INTRODUCTION

The Antarctic Peninsula has been a major active margin for at least 200 m.y., with subduction of Pacific oceanic lithosphere beneath continental lithosphere along the west coast of the peninsula. As a consequence of a series of spreading center-trench collisions, subduction ceased during the Cenozoic progressively northward, from ~50 Ma in the southern sector of the margin to ~4 Ma in the northern part (Barker, 1982). After cessation of subduction, magmatism continued with intraplate basaltic rocks erupted from centers scattered along the whole Antarctic Peninsula (e.g., Hole, 1990; Smellie, 1999). This long-lived igneous activity makes the Antarctic Peninsula a region where the magmatic record may be used to place timing constraints on paleoenvironmental evolution during the Cenozoic.

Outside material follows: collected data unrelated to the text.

(* ===== verification/RequestOutputs.v ===== *)
(** * Outputs of a request

    Model of [CompletionOutput] and [RequestOutput] in [vllm/outputs.py], of the
    collector that hands them to a consumer
    ([vllm/v1/engine/output_processor.py]), and of the parent of parallel samples
    ([vllm/v1/engine/parallel_sampling.py]).  A [RequestOutput] may hold [None] in
    the place of a completion: the aggregator of a parent starts with that. *)

From S2P Require Import Prelude PyDict StopChecker Request Detokenizer Logprobs RequestStats.
From stdpp Require Import pretty.

Inductive StopReason := StopToken (id : Z) | StopString (s : text).

Definition FINISH_REASON_STRINGS (r : FinishReason) : string :=
  match r with STOP => "stop" | LENGTH => "length" | ABORT => "abort" end.

Section Outputs.
Context `{LogprobValues}.

Record CompletionOutput := {
  co_index : nat;
  co_text : text;
  co_token_ids : list Z;
  co_cumulative_logprob : option lp;
  co_logprobs : option (list (gmap Z Logprob));
  co_finish_reason : option string;
  co_stop_reason : option StopReason;
}.

Definition co_finished (c : CompletionOutput) : bool := bool_decide (is_Some (co_finish_reason c)).
(* ===== verification/OutputProcessorSpec.v ===== *)
(** * What the output processor promises

    The invariant of its tables, the parts of [process_outputs] that cannot
    raise, and the theorems. *)

From S2P Require Import Prelude PyDict StopChecker Request Scheduler Detokenizer Logprobs RequestStats RequestOutputs OutputProcessor.

(** The tokenizer turns every list of tokens into a text. *)
Class TotalTokenizer `(T : Tokenizer tokenizer) : Prop :=
  to_string_total : forall tk toks, exists t, convert_tokens_to_string tk toks = Ok t.

(** ** Detokenizers do not raise *)

Section Total.
Context `{T : Tokenizer tokenizer} `{!TotalTokenizer T}.

Lemma flush_total tk sub cur : exists l, flush tk sub cur = Ok l.
Proof. destruct cur as [|t cur]; cbn; [by eexists|]. destruct (to_string_total tk (t :: cur)) as [x ->]. by eexists. Qed.

Lemma added_loop_total tk skip special added toks sub cur : exists l, added_loop tk skip special added toks sub cur = Ok l.
Proof.
  revert sub cur. induction toks as [|t toks IH]; intros sub cur; cbn; [apply flush_total|].
  destruct (skip && in_list t special); [apply IH|]. destruct (in_list t added); [|apply IH].
  destruct (flush_total tk sub cur) as [l ->]. apply IH.
Qed.

Lemma window_text_total tk toks skip spaces : exists t, window_text tk toks skip spaces = Ok t.
Proof.
  unfold window_text. destruct (_ || _); [apply to_string_total|]. unfold convert_tokens_to_string_with_added_encoders.
  destruct (added_loop_total tk skip (all_special_tokens tk) (added_vocab tk) toks [] []) as [l ->]. by eexists.
Qed.

Lemma slow_decode_total (s : SlowDecoder tokenizer) ids i : exists r, decode_next s (ids ++ [i]) i = Ok r.
Proof.
  unfold decode_next, slow_decode_next, detokenize_incrementally. rewrite last_snoc. cbn [of_option mbind result_bind].
  set (toks := if _ && _ then _ else _).
  destruct (window_text_total (slow_tokenizer s) (take (read_offset s - prefix_offset s) (drop (prefix_offset s) (tokens s ++ toks))) (slow_skip s) (slow_spaces s)) as [t1 ->].
  destruct (window_text_total (slow_tokenizer s) (drop (prefix_offset s) (tokens s ++ toks)) (slow_skip s) (slow_spaces s)) as [t2 ->].
  cbn [mbind result_bind]. destruct (_ || _); by eexists.
Qed.

Lemma fast_decode_total (f : FastDecoder tokenizer) ids i : exists r, decode_next f ids i = Ok r.
Proof. unfold decode_next, fast_decode_next. destruct (stream_step _ _ _) as [x t]. destruct (fast_spaces f); by eexists. Qed.

Lemma update_total `{DecodeNext D} (d : BaseIncrementalDetokenizer D) ids st :
  (forall (x : D) ids i, exists r, decode_next x (ids ++ [i]) i = Ok r) -> exists r, update d ids st = Ok r.
Proof.
  intros Hx. assert (Hf : forall ids d, exists d', foldM append_token d ids = Ok d').
  { clear d ids. induction ids as [|i ids IH]; intros d; cbn [foldM]; [by eexists|]. unfold append_token. cbn [decoder token_ids set_token_ids].
    destruct (Hx (decoder d) (token_ids d) i) as [[x t] ->]. cbn [mbind result_bind]. apply IH. }
  unfold update. destruct ids as [|i ids]; [by eexists|]. destruct (Hf (if st && negb (d_include_stop d) then removelast (i :: ids) else i :: ids) d) as [d' ->].
  cbn [mbind result_bind]. destruct st; by eexists.
Qed.

Lemma detokenizer_update_total (d : IncrementalDetokenizer tokenizer) ids st : exists r, detokenizer_update d ids st = Ok r.
Proof.
  destruct d as [l|d|k d]; cbn [detokenizer_update].
  - by eexists.
  - destruct (update_total d ids st) as [[d' s] ->]; [|by eexists]. intros x l i. apply fast_decode_total.
  - destruct (update_total d ids st) as [[d' s] ->]; [|by eexists]. intros x l i. apply slow_decode_total.
Qed.
End Total.

(** ** The processor of log probabilities does not raise *)

Section LogprobsTotal.
Context `{L : LogprobValues} `{T : Tokenizer tokenizer}.
Implicit Types q : LogprobsProcessor (tokenizer := tokenizer).

(** Numbers are collected exactly if they were asked for. *)
Record lpq_ok q : Prop := {
  lq_logprobs : is_Some (logprobs q) <-> is_Some (num_logprobs q);
  lq_cumulative : is_Some (cumulative_logprob q) <-> is_Some (num_logprobs q);
  lq_prompt : is_Some (prompt_logprobs q) <-> is_Some (num_prompt_logprobs q);
}.

Definition same_requests q q' : Prop := num_logprobs q' = num_logprobs q /\ num_prompt_logprobs q' = num_prompt_logprobs q.

(** The engine sends numbers only if they were asked for: a value for each
    sampled token, and prompt tensors of one length. *)
Definition logprobs_fit q (ll : option LogprobsLists) (tt : option LogprobsTensors) : Prop :=
  (forall l, ll = Some l -> is_Some (num_logprobs q) /\ Forall (fun v => v <> []) (logprobs_lst l)) /\
  (forall t, tt = Some t -> is_Some (num_prompt_logprobs q) /\ length (t_token_ids t) = length (t_logprobs t) /\ length (t_ranks t) = length (t_logprobs t)).

Lemma logprobs_init_ok (tk : option tokenizer) r : lpq_ok (logprobs_from_new_request tk r).
Proof. split; cbn; destruct (out_logprobs (f_params r)), (out_prompt_logprobs (f_params r)); try done; split; intros [? [=]]. Qed.

Lemma sample_row_total q r v ids : lpq_ok q -> is_Some (num_logprobs q) -> v <> [] ->
  exists q', sample_row q (r, v, ids) = Ok q' /\ lpq_ok q' /\ same_requests q q'.
Proof.
  intros Hq Hn Hv. destruct v as [|x v]; [done|].
  pose proof (proj2 (lq_logprobs q Hq) Hn) as [l Hl]. pose proof (proj2 (lq_cumulative q Hq) Hn) as [c Hc].
  pose proof Hn as [k Hk]. unfold sample_row. cbn [head]. rewrite Hl, Hc, Hk. cbn [of_option mbind result_bind].
  eexists. split; [reflexivity|]. split; [|done].
  split; cbn [set_sampled logprobs cumulative_logprob prompt_logprobs num_logprobs num_prompt_logprobs]; [by split|by split|apply (lq_prompt q Hq)].
Qed.

Lemma sample_rows_total rows : forall q, lpq_ok q -> is_Some (num_logprobs q) -> Forall (fun row : Z * list lp * list Z => row.1.2 <> []) rows ->
  exists q', foldM sample_row q rows = Ok q' /\ lpq_ok q' /\ same_requests q q'.
Proof.
  induction rows as [|[[r v] ids] rows IH]; intros q Hq Hn Hr; cbn [foldM]; [by exists q|].
  apply Forall_cons in Hr as [Hv Hr]. destruct (sample_row_total q r v ids Hq Hn Hv) as (q1 & -> & H1 & Hs). cbn [mbind result_bind].
  rewrite <-(proj1 Hs) in Hn. destruct (IH q1 H1 Hn Hr) as (q' & E1 & Hq' & Hs'). exists q'. split; [done|]. split; [done|].
  unfold same_requests in *. destruct Hs, Hs'. split; congruence.
Qed.

Lemma prompt_rows_total (t : LogprobsTensors) dec k ps : length (t_token_ids t) = length (t_logprobs t) -> length (t_ranks t) = length (t_logprobs t) ->
  forall l, (forall i, i ∈ ps -> i < length (t_logprobs t)) -> exists l', foldM (prompt_row t dec k) l ps = Ok l'.
Proof.
  intros H1 H2. induction ps as [|i ps IH]; intros l Hps; cbn [foldM]; [by exists l|].
  assert (Hi : i < length (t_logprobs t)) by (apply Hps; by left).
  destruct (lookup_lt_is_Some_2 (t_logprobs t) i Hi) as [v Hv]. destruct (lookup_lt_is_Some_2 (t_token_ids t) i) as [ids Hids]; [lia|].
  destruct (lookup_lt_is_Some_2 (t_ranks t) i) as [r Hr]; [lia|].
  destruct (IH (l ++ [Some (make_logprob_dict v ids ((fun d => take (i * t_width t + t_width t - i * t_width t) (drop (i * t_width t) d)) <$> dec) r k)])) as [l' E1].
  { intros j Hj. apply Hps. by right. }
  exists l'. rewrite <-E1. unfold prompt_row at 2. by rewrite Hv, Hids, Hr.
Qed.

Lemma logprobs_update_total q ll tt : lpq_ok q -> logprobs_fit q ll tt ->
  exists q', logprobs_update q ll tt = Ok q' /\ lpq_ok q' /\ same_requests q q'.
Proof.
  intros Hq [Hl Ht]. unfold logprobs_update.
  assert (H1 : exists q1, (match ll with Some l => update_sample_logprobs q l | None => Ok q end) = Ok q1 /\ lpq_ok q1 /\ same_requests q q1).
  { destruct ll as [l|]; [|by exists q]. destruct (Hl l eq_refl) as [Hn Hv]. unfold update_sample_logprobs.
    rewrite !bool_decide_eq_true_2 by (try done; try apply (lq_logprobs q Hq), Hn; apply (lq_cumulative q Hq), Hn). cbn [py_assert mbind result_bind].
    apply sample_rows_total; [done|done|]. apply Forall_forall. intros [[r v] ids] Hin. cbn. rewrite Forall_forall in Hv. apply Hv.
    apply elem_of_zip_l, elem_of_zip_r in Hin. done. }
  destruct H1 as (q1 & -> & Hq1 & Hs1). cbn [mbind result_bind]. destruct tt as [t|]; [|by exists q1].
  destruct (Ht t eq_refl) as (Hn & Hw1 & Hw2). rewrite <-(proj2 Hs1) in Hn. pose proof (proj2 (lq_prompt q1 Hq1) Hn) as [l0 Hl0]. pose proof Hn as [k Hk].
  unfold update_prompt_logprobs. rewrite Hk, Hl0. cbn [of_option mbind result_bind].
  destruct (prompt_rows_total t ((fun tk => convert_ids_list_to_tokens tk (mjoin (t_token_ids t))) <$> lp_tokenizer q1) k (seq 0 (length (t_logprobs t))) Hw1 Hw2 l0) as [l' ->].
  { intros i Hi. apply elem_of_seq in Hi. lia. }
  cbn [mbind result_bind]. eexists. split; [reflexivity|]. split; [|exact Hs1].
  split; cbn [set_prompt_logprobs logprobs cumulative_logprob prompt_logprobs num_logprobs num_prompt_logprobs]; [apply (lq_logprobs q1 Hq1)|apply (lq_cumulative q1 Hq1)|by split].
Qed.

Lemma pop_prompt_logprobs_ok q : lpq_ok q -> lpq_ok (pop_prompt_logprobs q).1 /\ same_requests q (pop_prompt_logprobs q).1 /\
  logprobs (pop_prompt_logprobs q).1 = logprobs q.
Proof.
  intros Hq. unfold pop_prompt_logprobs. destruct (prompt_logprobs q) as [[|x l]|] eqn:Ep; [done| |done].
  split; [|done]. split; cbn [fst set_prompt_logprobs logprobs cumulative_logprob prompt_logprobs num_logprobs num_prompt_logprobs];
    [apply (lq_logprobs q Hq)|apply (lq_cumulative q Hq)|]. rewrite <-(lq_prompt q Hq), Ep. split; by eexists.
Qed.
End LogprobsTotal.

(** ** The invariant *)

Section Spec.
Context `{E : Env} `{L : LogprobValues} `{!LogprobsView E L} `{T : Tokenizer tokenizer} `{!TotalTokenizer T}.
Implicit Types (o : OutputProcessor (tokenizer := tokenizer)) (s : RequestState (tokenizer := tokenizer)) (out : EngineCoreOutput).

(** Whether the completions of a request carry log probabilities. *)
Definition with_logprobs s : bool := bool_decide (is_Some (num_logprobs (logprobs_processor s))).

Definition flagged (b : bool) (e : option CompletionOutput) : Prop := exists c, e = Some c /\ (is_Some (co_logprobs c) <-> b = true).

(** A parent that collects final outputs still waits for each sample it has no
    output of. *)
Definition aggregator_ok (b : bool) (pr : ParentRequest) : Prop :=
  forall i e, output_aggregator pr !! i = Some e -> match e with Some _ => flagged b e | None => child_id i (pr_request_id pr) ∈ child_requests pr end.

Record parent_fits (b : bool) (id : string) (index : nat) (kind : RequestOutputKind) (pr : ParentRequest) : Prop := {
  pf_child : id ∈ child_requests pr;
  pf_kind : output_kind (pr_sampling_params pr) = kind;
  pf_id : id = child_id index (pr_request_id pr);
  pf_index : kind = FINAL_ONLY -> index < length (output_aggregator pr);
  pf_stream : kind <> FINAL_ONLY -> output_aggregator pr = [];
  pf_aggregator : aggregator_ok b pr;
}.

Definition queue_fits (b : bool) (q : RequestOutputCollector) : Prop :=
  forall x, RequestOutputs.output q = Some (inl x) -> Forall (flagged b) (ro_outputs x).

Record state_ok o (id : string) s : Prop := {
  st_id : rs_request_id s = id;
  st_logprobs : lpq_ok (logprobs_processor s);
  st_parent : forall p, parent_req s = Some p -> exists pr, parents o !! p = Some pr /\ parent_fits (with_logprobs s) id (request_index s) (rs_output_kind s) pr;
  st_queue : forall r, queue s = Some r -> exists q, collectors o !! r = Some q /\ queue_fits (with_logprobs s) q;
  st_lora : forall a, lora_name s = Some a -> is_Some (lora_states o !! a);
}.

Record op_ok o : Prop := {
  op_keys : NoDup (keys (request_states o));
  op_states : forall id s, dict_get (request_states o) id = Some s -> state_ok o id s;
  (** Requests with a common parent or collector agree on log probabilities. *)
  op_share : forall id1 s1 id2 s2, dict_get (request_states o) id1 = Some s1 -> dict_get (request_states o) id2 = Some s2 ->
    (is_Some (queue s1) /\ queue s1 = queue s2) \/ (is_Some (parent_req s1) /\ parent_req s1 = parent_req s2) -> with_logprobs s1 = with_logprobs s2;
  op_parents : forall id p, dict_get (parent_requests o) id = Some p -> is_Some (parents o !! p);
}.

(** What the engine sends for a live request. *)
Definition out_fits s out : Prop :=
  logprobs_fit (logprobs_processor s) (lists_view <$> o_new_logprobs out) (tensors_view <$> o_prompt_logprobs out).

Analogous to other continental margins of the world, the Antarctic margin records a long-term history of Cenozoic oceanographic changes and sedimentary processes. Ocean Drilling Project (ODP) Leg 178 was the first drilling campaign of the JOIDES Resolution aimed at the reconstruction of the history of the Antarctic ice sheet, as proposed by ANTOSTRAT (Antarctic Offshore Acoustic Stratigraphy) initiative (Barker and Camerlenghi, 1999) (Fig. F1). However, the presence of a polar ice sheet as the main agent of sediment erosion, transport, and deposition introduces elements of uncertainty into the interpretation of the drilling record. The distribution of sedimentary bodies on the continental shelf is not primarily controlled by sea level, because the waxing and waning of the ice sheet has overdeepened the seafloor surrounding the continent to depths in general greater than 500 m, well outside the range of Cenozoic eustatic changes. The sediments do not generally contain a continuous record of microfossils. Periodic advances of grounded ice sheets alternate erosion to deposition and the sediments deposited are mostly unsorted terrigenous sediments (diamicts).

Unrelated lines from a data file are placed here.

(* ===== verification/Numbers.v ===== *)
(** * Numbers

    Floating-point numbers as exact rationals with -inf, inf and nan as values of
    their own, sums of rationals, and lists of rationals up to [==]. *)

From Stdlib Require Import QArith_base QArith Qminmax Lqa.
From S2P Require Import Prelude.

(** ** Floats *)

Inductive float := NInf | Fin (x : Q) | PInf | NaN.

#[export] Instance float_inhabited : Inhabited float := populate NaN.

Definition fle (x y : float) : bool :=
  match x, y with
  | NaN, _ | _, NaN => false
  | NInf, _ | _, PInf => true
  | Fin x, Fin y => Qle_bool x y
  | _, _ => false
  end.

Definition flt (x y : float) : bool := match x, y with NaN, _ | _, NaN => false | _, _ => negb (fle y x) end.

Definition fadd (x : float) (d : Q) : float := match x with Fin x => Fin (x + d) | x => x end.

Definition fscale (s : Q) (x : float) : float :=
  match x with
  | Fin x => Fin (x * s)
  | NaN => NaN
  | NInf => if Qeq_bool s 0 then NaN else if Qle_bool 0 s then NInf else PInf
  | PInf => if Qeq_bool s 0 then NaN else if Qle_bool 0 s then PInf else NInf
  end.

Definition fdiv (x : float) (t : Q) : float :=
  match x with
  | Fin x => if Qeq_bool t 0 then (if Qeq_bool x 0 then NaN else if Qle_bool 0 x then PInf else NInf) else Fin (x / t)
  | NaN => NaN
  | NInf => if Qle_bool 0 t then NInf else PInf
  | PInf => if Qle_bool 0 t then PInf else NInf
  end.

(** ** Sums *)

#[export] Instance Q_inhabited : Inhabited Q := populate 0%Q.

Fixpoint qsum (l : list Q) : Q := match l with [] => 0%Q | x :: l => (x + qsum l)%Q end.

Lemma qsum_nonneg l : Forall (fun x => 0 <= x)%Q l -> (0 <= qsum l)%Q.
Proof. induction 1 as [|x l Hx Hl IH]; cbn in *; lra. Qed.

Lemma qsum_split c P : (qsum P == qsum (take c P) + qsum (drop c P))%Q.
Proof.
  revert c. induction P as [|x P IH]; intros [|c]; [by cbn..|rewrite take_0, drop_0; cbn; lra|]. change (take (S c) (x :: P)) with (x :: take c P). cbn [qsum skipn drop]. rewrite (IH c). lra.
Qed.

Lemma qsum_insert l d x y : l !! d = Some x -> (qsum (<[d := y]> l) == qsum l - x + y)%Q.
Proof.
  revert d. induction l as [|z l IH]; intros [|d] Hd; try done; cbn in Hd.
  - injection Hd as ->. cbn. lra.
  - change (<[S d := y]> (z :: l)) with (z :: <[d := y]> l). cbn [qsum]. rewrite (IH d Hd). lra.
Qed.


(** ** Lists up to [==] *)

Definition Qeql : relation (list Q) := Forall2 Qeq.
Definition Qeqm : relation (list (list Q)) := Forall2 Qeql.

#[export] Instance Qeql_equivalence : Equivalence Qeql.
Proof. unfold Qeql. split; apply _. Qed.

#[export] Instance Qeqm_equivalence : Equivalence Qeqm.
Proof. unfold Qeqm. split; apply _. Qed.

#[export] Instance qsum_proper : Proper (Qeql ==> Qeq) qsum.
Proof. intros l k H. induction H as [|x y l k Hx Hl IH]; cbn; [done|]. by rewrite Hx, IH. Qed.

Lemma Qeql_lookup l k : Qeql l k <-> length l = length k /\ forall i x y, l !! i = Some x -> k !! i = Some y -> (x == y)%Q.
Proof.
  split.
  - intros H. split; [exact (Forall2_length _ _ _ H)|]. intros i x y Hx Hy. exact (Forall2_lookup_lr _ _ _ _ _ _ H Hx Hy).
  - intros [Hl H]. by apply Forall2_same_length_lookup_2.
Qed.

Lemma Qeql_fmap {A} (f g : A -> Q) l : (forall x, x ∈ l -> (f x == g x)%Q) -> Qeql (f <$> l) (g <$> l).
Proof. intros H. apply Forall2_fmap, Forall_Forall2_diag, Forall_forall, H. Qed.

Lemma Qeqm_fmap {A} (f g : A -> list Q) l : (forall x, x ∈ l -> Qeql (f x) (g x)) -> Qeqm (f <$> l) (g <$> l).
Proof. intros H. apply Forall2_fmap, Forall_Forall2_diag, Forall_forall, H. Qed.

Lemma qsum_app l k : (qsum (l ++ k) == qsum l + qsum k)%Q.
Proof. induction l as [|x l IH]; [cbn; ring|]. change ((x :: l) ++ k) with (x :: (l ++ k)). cbn [qsum]. rewrite IH. ring. Qed.

Lemma qsum_scale_r l c : (qsum ((fun x => x * c) <$> l) == qsum l * c)%Q.
Proof. induction l as [|x l IH]; [cbn; ring|]. rewrite fmap_cons. cbn [qsum]. rewrite IH. ring. Qed.

Lemma qsum_sub_const l c : (qsum ((fun x => x - c) <$> l) == qsum l - inject_Z (Z.of_nat (length l)) * c)%Q.
Proof.
  induction l as [|x l IH]; [cbn; ring|]. rewrite fmap_cons. cbn [qsum length]. rewrite IH, Nat2Z.inj_succ, <-Z.add_1_l, inject_Z_plus. ring.
Qed.

Lemma qsum_fmap_add {A} (f g : A -> Q) l : (qsum ((fun x => f x + g x) <$> l) == qsum (f <$> l) + qsum (g <$> l))%Q.
Proof. induction l as [|x l IH]; [cbn; ring|]. rewrite !fmap_cons. cbn [qsum]. rewrite IH. ring. Qed.

Lemma qsum_mjoin (ll : list (list Q)) : (qsum (mjoin ll) == qsum (qsum <$> ll))%Q.
Proof. induction ll as [|l ll IH]; [done|]. rewrite fmap_cons. cbn [qsum]. rewrite <-IH. apply qsum_app. Qed.

#[export] Instance qsum_perm_proper : Proper (Permutation ==> Qeq) qsum.
Proof. intros l k H. induction H as [|x l k _ IH|x y l|l1 l2 l3 _ IH1 _ IH2]; cbn; [done|by rewrite IH|lra|by rewrite IH1]. Qed.

Lemma Q_of_nat_pos n : (0 < n)%nat -> (0 < inject_Z (Z.of_nat n))%Q.
Proof. intros H. unfold Qlt. cbn. lia. Qed.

During ODP Leg 178, we drilled the Pacific margin of the Antarctic Peninsula based on seismic stratigraphic information collected over the years. It was recognized, as it turned out, that (1) large sediment drifts on the proximal continental rise contain a continuous and expanded sedimentary record sensitive, indirectly, to ice sheet fluctuations on the continental shelf; (2) the continental shelf contains a discontinuous sedimentary record as direct evidence of past ice sheet fluctuations; and (3) the inner shelf overdeepened sedimentary basins preserve an ultra high resolution paleoceanographic record since the last glacial maximum, at least (Barker, Camerlenghi, Acton, et al., 1999).

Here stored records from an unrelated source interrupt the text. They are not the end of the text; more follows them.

Definition dicts_put (i : nat) (q : CachedRequestState) (d : IndexDicts) : IndexDicts :=
  let p := sp_sampler (cs_sampling_params q) in
  {| min_tokens := opt_insert i (min_tokens_entry p) (min_tokens d);
     generators := opt_insert i (cs_generator q) (generators d);
     bad_words_token_ids := opt_insert i (bad_words_entry p) (bad_words_token_ids d) |}.

(** ** Adapters *)

Record LoRAState := {
  request_lora_mapping : list Z;
  lora_id_to_request_ids : gmap Z (gset string);
  lora_id_to_lora_request : gmap Z Z;
}.

Definition lora_put (i : nat) (id : string) (lora : option Z) (s : LoRAState) : LoRAState :=
  match lora with
  | Some a =>
      {| request_lora_mapping := <[i := a]> (request_lora_mapping s);
         lora_id_to_request_ids := <[a := {[id]} ∪ default ∅ (lora_id_to_request_ids s !! a)]> (lora_id_to_request_ids s);
         lora_id_to_lora_request := <[a := a]> (lora_id_to_lora_request s) |}
  | None =>
      {| request_lora_mapping := <[i := 0%Z]> (request_lora_mapping s); lora_id_to_request_ids := lora_id_to_request_ids s;
         lora_id_to_lora_request := lora_id_to_lora_request s |}
  end.

Definition lora_remove (i : nat) (id : string) (s : LoRAState) : result LoRAState :=
  a ← np_get (request_lora_mapping s) i;
  if (a =? 0)%Z then Ok s
  else
    ids ← of_option (A := gset string) KeyError (lora_id_to_request_ids s !! a);
    let ids := ids ∖ {[id]} in
    let mapping := <[i := 0%Z]> (request_lora_mapping s) in
    if bool_decide (ids = ∅) then
      _ ← of_option KeyError (lora_id_to_lora_request s !! a);
      Ok {| request_lora_mapping := mapping; lora_id_to_request_ids := delete a (lora_id_to_request_ids s);
            lora_id_to_lora_request := delete a (lora_id_to_lora_request s) |}
    else Ok {| request_lora_mapping := mapping; lora_id_to_request_ids := <[a := ids]> (lora_id_to_request_ids s);
               lora_id_to_lora_request := lora_id_to_lora_request s |}.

A drastic change in seismic unit geometry and internal configuration identified on the continental shelf was postulated to indicate the transition from preglacial to glacial sedimentation on this part of West Antarctica. The most recent progradational and aggradational units developed above widespread unconformities and formed a sedimentary wedge with extraordinarily steep continental slope were believed to represent the glacial evolution of the margin (Units S1 and S2 in Fig. F2) (Larter and Barker, 1991; Larter et al., 1997). The underlying lens-shaped Unit S3, downlapping on a preexisting erosional surface, displaying subparallel reflectors, moderate divergence, and overall aggradational pattern, was instead believed to represent preglacial conditions.

Drilling at Sites 1097 and 1103 revealed instead that most of Unit S3 (the base of S3 was not reached by drilling) is composed of glaciogenic sediments (Shipboard Scientific Party, 1999b, 1999c). This finding allows us to relocate at deeper stratigraphic levels the so-called "onset of glaciation" on the northern Antarctic Peninsula. An effort to understand sedimentological and glaciological causes of such a different aspect between glacial Units S3 and overlying S1/S2 and to confine in time Unit S3 as accurately as possible with the available information obtained by drilling has been triggered by this finding. The age control of S3 is dependent, with a high degree of uncertainty, on biostratigraphy (Shipboard Scientific Party, 1999a) and strontium isotopic ratios of barnacles at one level of Site 1103 (Lavelle et al., Chap. 27, this volume), which both place S3 in the late Miocene.

In this chapter, we present in detail an attempt to obtain 40Ar-39Ar ages from volcanic clasts identified in the matrix of diamictites drilled within Unit S3 at Sites 1097 and 1103. These fragments were detected in generally low percentages as "volcanic glass" via smear slide description on board the JOIDES Resolution. Under normal conditions such grains would not attract interest for isotopic dating. However, we hypothesized that concentrations of volcanic grains resembling glass in the matrix of subglacial or ice-proximal diamictons could represent volcanic activity contemporaneous to deposition at the ice front or near-contemporaneous to erosion, transport, and deposition if the eruption happened on the continent just prior to the ice sheet advance on the continental shelf. We will show that in spite of analytical difficulties, volcanic clasts not necessarily concentrated in ash layers can provide an additional tool for chronostratigraphic reconstruction in glaciogenic sediments from the Antarctic margin.